Reputation: 713
I'm using DrawText
to draw some text to a bunch of rectangles I made in a plug-in.
Now i'm receiving a char pointer from embedded python:
char *a=PyString_AsString(value);
which, when I print to textfile gives: 1\n2\n3\n4\n5\n6\n7\n8\n9\n
(this is just a sample character, the one I'm going to use is much more complex)
I want to use DrawText
to print specific characters in a loop:
for(int count=0;count<content.size();count++){
dc->DrawText(a[count*2],&rect[count],DT_CENTER); //*2 to print only the numbers
but i can't because it says that argument is not of type char?? I can pass a
, &a[count]
but not a[count]
. Why is this?
Also, when i print &a[2]
to textfile it gives: 2\n3\n4\n5\n6\n7\n8\n9\n
. Shouldn't it be only 2
?
Note: DrawText function receives:
int DrawText(
_In_ HDC hDC,
_Inout_ LPCTSTR lpchText,
_In_ int nCount,
_Inout_ LPRECT lpRect,
_In_ UINT uFormat
);
Upvotes: 0
Views: 207
Reputation: 612993
The first parameter of your DrawText
method is a char*
pointer.
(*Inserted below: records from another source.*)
Lemma check_capacity_no_overcommit_witness :
  Forall wf [child_reservation; child_reservation] /\
  exists r, check_capacity Capacity.parent_budget Capacity.sample_usage [child_reservation; child_reservation] 10 = Ok r /\
    used GraphSteps Capacity.sample_usage + reserved GraphSteps [child_reservation; child_reservation]
      + BudgetRemaining.left_of GraphSteps r = ResolvedBudget.limit GraphSteps Capacity.parent_budget.
Proof.
  assert (HF : Forall wf [child_reservation; child_reservation])
    by (repeat constructor; apply child_reservation_wf).
  destruct (check_capacity_no_overcommit Capacity.parent_budget Capacity.sample_usage
              [child_reservation; child_reservation] 10 Capacity.parent_budget_wf Capacity.sample_usage_wf HF) as [H _].
  split; [exact HF |].
  destruct (check_capacity Capacity.parent_budget Capacity.sample_usage [child_reservation; child_reservation] 10) as [r|] eqn:E;
    [| vm_compute in E; discriminate].
  destruct (H r eq_refl) as (_ & _ & Hd & _). exists r. split; [reflexivity |].
  exact (proj1 (Hd GraphSteps ltac:(split; discriminate))).
Defined.

(** ** Order of reservations and release *)

Lemma project_step_Ok acc r p : project_step acc r = Ok p <-> checked_accumulate acc (amount r) = Ok p.
Proof. unfold project_step. apply map_err_Ok. Qed.

Lemma project_swap acc x y p :
  BudgetUsage.wf acc -> wf x -> wf y ->
  try_fold project_step acc [x; y] = Ok p -> try_fold project_step acc [y; x] = Ok p.
Proof.
  intros Ha (Hx & _) (Hy & _) H. simpl in *. simp_ok. subst. rewrite project_step_Ok in *.
  destruct (accumulate_assoc _ _ _ _ _ Ha Hx Hy H H0) as (xy & Hxy & Hp).
  destruct (accumulate_Ok _ _ _ Hx Hy Hxy) as (Hwxy & _).
  apply accumulate_comm in Hp; [| done..].
  destruct (accumulate_assoc _ _ _ _ _ Hx Hy Ha Hxy Hp) as (ya & Hya & Hp').
  destruct (accumulate_Ok _ _ _ Hy Ha Hya) as (Hwya & _).
  apply accumulate_comm in Hya; [| done..]. apply accumulate_comm in Hp'; [| done..].
  rewrite (proj2 (project_step_Ok _ _ _) Hya). simpl. by rewrite (proj2 (project_step_Ok _ _ _) Hp').
Qed.

Lemma project_step_wf acc x p : BudgetUsage.wf acc -> wf x -> project_step acc x = Ok p -> BudgetUsage.wf p.
Proof. intros Ha (Hx & _) H%project_step_Ok. by destruct (accumulate_Ok _ _ _ Ha Hx H). Qed.

Lemma project_perm outs outs' acc p :
  Permutation outs outs' -> BudgetUsage.wf acc -> Forall wf outs ->
  try_fold project_step acc outs = Ok p -> try_fold project_step acc outs' = Ok p.
Proof.
  intros Hp. revert acc. induction Hp as [|x l l' Hp IH|x y l|l1 l2 l3 H12 IH12 H23 IH23]; intros acc Ha HF H.
  - done.
  - apply Forall_cons in HF as [Hx HF]. cbn [try_fold] in *. simp_ok. rewrite H. simpl.
    apply IH; [by eapply project_step_wf | done | done].
  - apply Forall_cons in HF as [Hy [Hx HF]%Forall_cons].
    change (y :: x :: l) with ([y; x] ++ l) in H. change (x :: y :: l) with ([x; y] ++ l).
    rewrite try_fold_app in *. apply bind_Ok in H as (q & Hq & Hl).
    rewrite (project_swap acc y x q Ha Hy Hx Hq). done.
  - apply IH23; [done | by rewrite <- H12 | by apply IH12].
Qed.

(** A usage contained in an admitted total is admitted. *)
Lemma accumulate_fits b q x p :
  BudgetUsage.wf q -> BudgetUsage.wf x -> checked_accumulate q x = Ok p ->
  Capacity.fits b p -> Capacity.fits b q.
Proof.
  intros Hq Hx H (Hd & Hun & Hfit). destruct (accumulate_dominates _ _ _ Hq Hx H) as [[Hdom Hdomk] _].
  destruct (accumulate_Ok _ _ _ Hq Hx H) as (Hp & Hused & Hk).
  destruct (Costs.accumulate_spec _ _ _ (wf_costs _ Hq) (wf_costs _ Hx) Hk) as [_ Hamt].
  split; [| split].
  - intros d Hc. specialize (Hdom d). specialize (Hd d Hc). lia.
  - specialize (Hdom Costs). cbn in Hdom. pose proof (proj1 Hq Costs) as Hu. cbn in Hu. unfold in_u in Hu. lia.
  - intros m Hm. pose proof (Costs.get_self _ m (proj1 (wf_costs _ Hq)) Hm) as Hg.
    destruct (Hamt (currency m)) as [Hsum Hsome].
    destruct (proj2 Hsome) as [m' Hm']; [left; by eexists |].
    assert (Hm'' : m' ∈ known_costs p /\ currency m' = currency m) by (apply Costs.get_iff; [apply (wf_costs _ Hp) | done]).
    destruct (Hfit m' (proj1 Hm'')) as (l & Hl & Hle). rewrite (proj2 Hm'') in Hl. exists l. split; [done |].
    specialize (Hdomk (currency m)). unfold Costs.amount in Hdomk. rewrite Hg, Hm' in Hdomk. lia.
Qed.

(** Capacity does not depend on the order of reservations, and releasing
    one never loses capacity: an accepted set is accepted with the same
    remainder in any order, and remains accepted when any reservation is
    dropped, with at least as much left in every dimension. *)
Theorem check_capacity_order_and_release (parent : ResolvedBudget.t) (accounted : BudgetUsage.t)
    (outs : list CumulativeBudgetReservation) (t : Timestamp.Timestamp) (r : BudgetRemaining.t) :
  ResolvedBudget.wf parent -> BudgetUsage.wf accounted -> Forall wf outs ->
  check_capacity parent accounted outs t = Ok r ->
  (forall outs', Permutation outs outs' -> check_capacity parent accounted outs' t = Ok r) /\
  (forall l1 x l2, outs = l1 ++ x :: l2 ->
     exists r', check_capacity parent accounted (l1 ++ l2) t = Ok r' /\
       forall d, counter d -> BudgetRemaining.left_of d r <= BudgetRemaining.left_of d r').
Proof.
  intros Hpar Ha HF (Hlen & p & Hproj & Hrem)%check_capacity_Ok. split.
  - intros outs' Hp. apply check_capacity_Ok. rewrite <- (Permutation_length Hp). split; [done |].
    exists p. split; [by eapply project_perm | done].
  - intros l1 x l2 ->. apply (project_perm _ ((l1 ++ l2) ++ [x])) in Hproj; [| | done | done].
    2: { rewrite <- app_assoc. by rewrite <- Permutation_middle, <- Permutation_cons_append, app_assoc, <- Permutation_cons_append || solve_Permutation. }
    apply Forall_app in HF as [HF1 [Hx HF2]%Forall_cons].
    rewrite try_fold_app in Hproj. apply bind_Ok in Hproj as (q & Hq & Hx'). simpl in Hx'. simp_ok. subst.
    destruct (project_Ok _ (l1 ++ l2) q Ha) as (Hwq & _); [by apply Forall_app | done |].
    apply project_step_Ok in H. destruct (Capacity.remaining_Ok _ _ _ _ Hrem) as (Ht & Hfits & Hl & _).
    destruct (Capacity.remaining_complete parent q t Ht) as [r' Hr'];
      [eapply accumulate_fits; [exact Hwq | apply Hx | exact H | exact Hfits] |].
    exists r'. split.
    + apply check_capacity_Ok. split; [| by exists q]. rewrite !length_app in *. simpl in Hlen. lia.
    + intros d Hd. destruct (Capacity.remaining_Ok _ _ _ _ Hr') as (_ & _ & Hl' & _). rewrite Hl, Hl' by done.
      destruct (accumulate_dominates _ _ _ Hwq (proj1 Hx) H) as [[Hdom _] _]. specialize (Hdom d). lia.
Qed.

Lemma check_capacity_order_and_release_witness :
  exists r r', check_capacity Capacity.parent_budget Capacity.sample_usage [child_reservation; child_reservation] 10 = Ok r /\
    check_capacity Capacity.parent_budget Capacity.sample_usage [child_reservation] 10 = Ok r' /\
    BudgetRemaining.left_of ToolCalls r <= BudgetRemaining.left_of ToolCalls r'.
Proof.
  assert (HF : Forall wf [child_reservation; child_reservation])
    by (repeat constructor; apply child_reservation_wf).
  destruct (check_capacity Capacity.parent_budget Capacity.sample_usage [child_reservation; child_reservation] 10) as [r|] eqn:E;
    [| vm_compute in E; discriminate].
  destruct (check_capacity_order_and_release Capacity.parent_budget Capacity.sample_usage _ 10 r
              Capacity.parent_budget_wf Capacity.sample_usage_wf HF E) as [_ H].
  destruct (H [] child_reservation [child_reservation] eq_refl) as (r' & Hr' & Hd).
  exists r, r'. split; [reflexivity | split; [exact Hr' |]]. apply Hd. split; discriminate.
Defined.

End Reservation.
You are passing a single char
instead, which is the type mismatch that the compiler is complaining about.
You can obtain a pointer to a specific character like this:
&a[count*2]
or like this:
a + count*2
The problem is that your three parameter OOP wrapper of DrawText
has removed the nCount
parameter of the Win32 DrawText
function. Instead your wrapper is passing -1
which means that the character pointer is interpreted as a null-terminated string. The function will print all the characters until it reaches the null-terminator.
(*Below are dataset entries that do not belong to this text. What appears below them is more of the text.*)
Inductive GraphCompileError :=
| EmptyNodes
| TooManyNodes (maximum actual : Z)
| DuplicateNode (id : NodeId)
| EmptyEntryNodes
| MissingEntryNode (id : NodeId)
| MissingSuccessorNode (from_node target : NodeId)
| DuplicateRoute (id : RouteId) (first_node second_node : NodeId)
| TooManyRoutes (maximum actual : Z)
| ParallelismExceeded (id : option NodeId) (maximum actual : Z)
| UnreachableNode (id : NodeId)
| NoBoundaryPath (id : NodeId)
| DefinitionTooLarge (maximum actual : Z)
| DefinitionSerialization
| DefinitionDigestMismatch
| ChildPolicy (source : ChildRunPolicyError).

Definition NodeMap := list (NodeId * GraphNode).

(** [route_owners.insert(..)] for every route of one node. *)
Definition own_route (node : NodeId) (owners : list (RouteId * NodeId)) (route : GraphRoute)
  : result GraphCompileError (list (RouteId * NodeId)) :=
  match bt_get (route_id route) owners with
  | Some first_node => Err (DuplicateRoute (route_id route) first_node node)
  | None => Ok (bt_insert (route_id route) node owners)
  end.

Definition collect_step (st : NodeMap * Z * list (RouteId * NodeId)) (node : GraphNode)
  : result GraphCompileError (NodeMap * Z * list (RouteId * NodeId)) :=
  let '(by_id, route_count, route_owners) := st in
  if Z.of_nat (length by_id) =? MAX_NODES then Err (TooManyNodes MAX_NODES (MAX_NODES + 1)) else
  route_count ← ok_or (checked_add u64_max route_count (Z.of_nat (length (routes node)))) (TooManyRoutes MAX_ROUTES u64_max);
  if MAX_ROUTES <? route_count then Err (TooManyRoutes MAX_ROUTES route_count) else
  route_owners ← try_fold (own_route (node_id node)) route_owners (routes node);
  match bt_get (node_id node) by_id with
  | Some _ => Err (DuplicateNode (node_id node))
  | None => Ok (bt_insert (node_id node) node by_id, route_count, route_owners)
  end.

Definition collect_graph_nodes (nodes : list GraphNode) : result GraphCompileError NodeMap :=
  '(by_id, _, _) ← try_fold collect_step ([], 0, []) nodes;
  if (length by_id =? 0)%nat then Err EmptyNodes else Ok by_id.

Definition contains_key (nodes : NodeMap) (id : NodeId) : bool := negb (is_none (bt_get id nodes)).

Definition check_entry (nodes : NodeMap) (_ : unit) (entry : NodeId) : result GraphCompileError unit :=
  if contains_key nodes entry then Ok tt else Err (MissingEntryNode entry).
If you want to print a single character then you would need to pass 1
through the nCount
parameter. There's no way for you to do that with your wrapper. You'd have to do this:
char temp[2];
temp[1] = 0;
temp[0] = a[count*2];
dc->DrawText(temp, ...);
In order to avoid this temporary buffer you would need to expose the nCount
parameter of the raw Win32 API function.